Ripartire dalla liturgia significava per la Chiesa porsi in un dialogo
autentico con la modernità. Il filosofo Ludwig Wittgenstein sosteneva che «i
limiti del mio linguaggio sono i limiti del mio mondo» e anche per la Chiesa
riformare il linguaggio diventò una necessità per essere in grado di
rappresentare il mondo nuovo che stava venendo avanti, per stare tra le
persone, in mezzo alla quotidianità e all’esistenza di quegli uomini e donne di
buona volontà, credenti e non credenti, accomunati dal desiderio di
trasformazioni radicali. «Don Virginio è figlio del Concilio. Prima del
Concilio la messa era in latino e il prete dava le spalle all’assemblea. Dopo,
si inizia a utilizzare una lingua comprensibile e il sacerdote si gira verso la
gente.

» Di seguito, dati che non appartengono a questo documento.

(** * A bank of per-label SVM text classifiers: model store, prediction, score report

    A shallow embedding of [load_all_svms], [predict_svm] and [train_svm] of
    [components/python_components/models/svm.py], the variant that checks
    every unpickled object against [Pipeline] and raises [PickleError].
    ([models/svm.py] is the earlier variant: its [load_all_svms] and
    [train_svm] are the same functions, up to the [zero_division] argument of
    [f1_score] and an explicit [return None]; its [predict_svm] prints a
    message where this one raises.)

    The libraries that the code calls are interfaces: scikit-learn ([fit],
    [predict], [f1_score]) is the class [Sklearn], [np.mean] and [round(_, 2)]
    are the class [Numeric], with an instance in IEEE binary64, and [pickle]
    is the class [Pickle]. [pd.DataFrame(data, columns=labels)] is written
    out after pandas' constructor for a dict of arrays. The file system is
    threaded through every function that opens a file; a Python exception is
    a [Raise] result; a generator is the sequence of what it yields, read from
    the front by its consumer. *)

From Stdlib Require Import ZArith List String Ascii PrimFloat.
From Stdlib.Strings Require Import Byte.
From Equations Require Import Equations.
From stdpp Require Import base option list strings gmap.

Local Open Scope string_scope.
Local Open Scope list_scope.

(** ** Exceptions and results *)

(** The exceptions that the modelled code can raise or let through. *)
Inductive exn : Type :=
| KeyError (key : string)            (* dataframe[key] on a missing column *)
| IndexError                         (* labels[i] out of range *)
| ValueError                         (* pd.DataFrame: arrays of different lengths *)
| EOFError                           (* pickle.load: ran out of input *)
| UnpicklingError                    (* pickle.load: corrupt record *)
| FileNotFoundError (path : string)
| IsADirectoryError (path : string)
| PickleError (model_file : string). (* class PickleError(AssertionError) *)

Inductive result (A : Type) : Type :=
| Ok (a : A)
| Raise (e : exn).
Arguments Ok {A} a.
Arguments Raise {A} e.

#[global] Instance result_ret : MRet result := @Ok.
#[global] Instance result_bind : MBind result := fun A B f m =>
  match m with
  | Ok a => f a
  | Raise e => Raise e
  end.

(** ** Files *)

Inductive node : Type :=
| File (content : list byte)
| Dir.

Abbreviation filesystem := (gmap string node).

(** Code that touches the file system: a result and the file system after. *)
Definition IO (A : Type) : Type := filesystem -> result A * filesystem.

#[global] Instance IO_ret : MRet IO := fun A a fs => (Ok a, fs).
#[global] Instance IO_bind : MBind IO := fun A B f m fs =>
  match m fs with
  | (Ok a, fs') => f a fs'
  | (Raise e, fs') => (Raise e, fs')
  end.

(** A computation that does not touch the file system. *)
Definition io_lift {A} (r : result A) : IO A := fun fs => (r, fs).

(** [open(path, "rb")] followed by reading: the content of the file. *)
Definition open_rb (path : string) : IO (list byte) := fun fs =>
  match fs !! path with
  | Some (File content) => (Ok content, fs)
  | Some Dir => (Raise (IsADirectoryError path), fs)
  | None => (Raise (FileNotFoundError path), fs)
  end.

(** [open(path, "wb")]: creates the file, or truncates the one there. *)
Definition open_wb (path : string) : IO unit := fun fs =>
  match fs !! path with
  | Some Dir => (Raise (IsADirectoryError path), fs)
  | _ => (Ok tt, <[path := File []]> fs)
  end.

(** [f.write(data)] on the file opened for writing at [path]. *)
Definition file_write (path : string) (data : list byte) : IO unit := fun fs =>
  match fs !! path with
  | Some (File content) => (Ok tt, <[path := File (content ++ data)]> fs)
  | _ => (Raise (FileNotFoundError path), fs)
  end.


(** ** Python dictionaries: insertion-ordered, keyed by strings *)

Definition dict (V : Type) : Type := list (string * V).

Fixpoint dict_get {V} (d : dict V) (k : string) : option V :=
  match d with
  | [] => None
  | (k', v) :: d' => if String.eqb k' k then Some v else dict_get d' k
  end.

(** [d[k] = v]: an existing key keeps its position, a new key goes last. *)
Fixpoint dict_set {V} (d : dict V) (k : string) (v : V) : dict V :=
  match d with
  | [] => [(k, v)]
  | (k', v') :: d' =>
      if String.eqb k' k then (k', v) :: d' else (k', v') :: dict_set d' k v
  end.

Definition dict_keys {V} (d : dict V) : list string := fst <$> d.
Definition dict_values {V} (d : dict V) : list V := snd <$> d.

(** ** Tables *)

Inductive cell : Type :=
| VStr (s : string)
| VInt (z : Z)
| VNaN.

Definition column : Type := list cell.

(** A pandas DataFrame: the length of its row index and its named columns. *)
Record DataFrame : Type := mkDataFrame {
  df_index : nat;
  df_data : list (string * column)
}.

Definition df_lookup (df : DataFrame) (key : string) : option column :=
  dict_get (df_data df) key.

Per lui questo ha avuto un forte valore simbolico: si è voltato, ha
guardato le persone ed è andato in mezzo a loro» ricorda Enrico Finzi. Inoltre,
il vento della Teologia della Liberazione soffiava caldo dal Sudamerica,
scoprendo la dimensione politica della carità e stimolando l’impegno a
sradicare le cause della povertà. La carità che inquieta è quella che lascia
delle domande e spinge a cercare risposte, a differenza della cultura
dell’assistenzialismo che, invece, consola e autoassolve. Don Virginio si
trovava ancora in seminario quando «il 17 novembre del 1967, dopo una lunga
assemblea studentesca, venne votata l’occupazione dell’Università Cattolica.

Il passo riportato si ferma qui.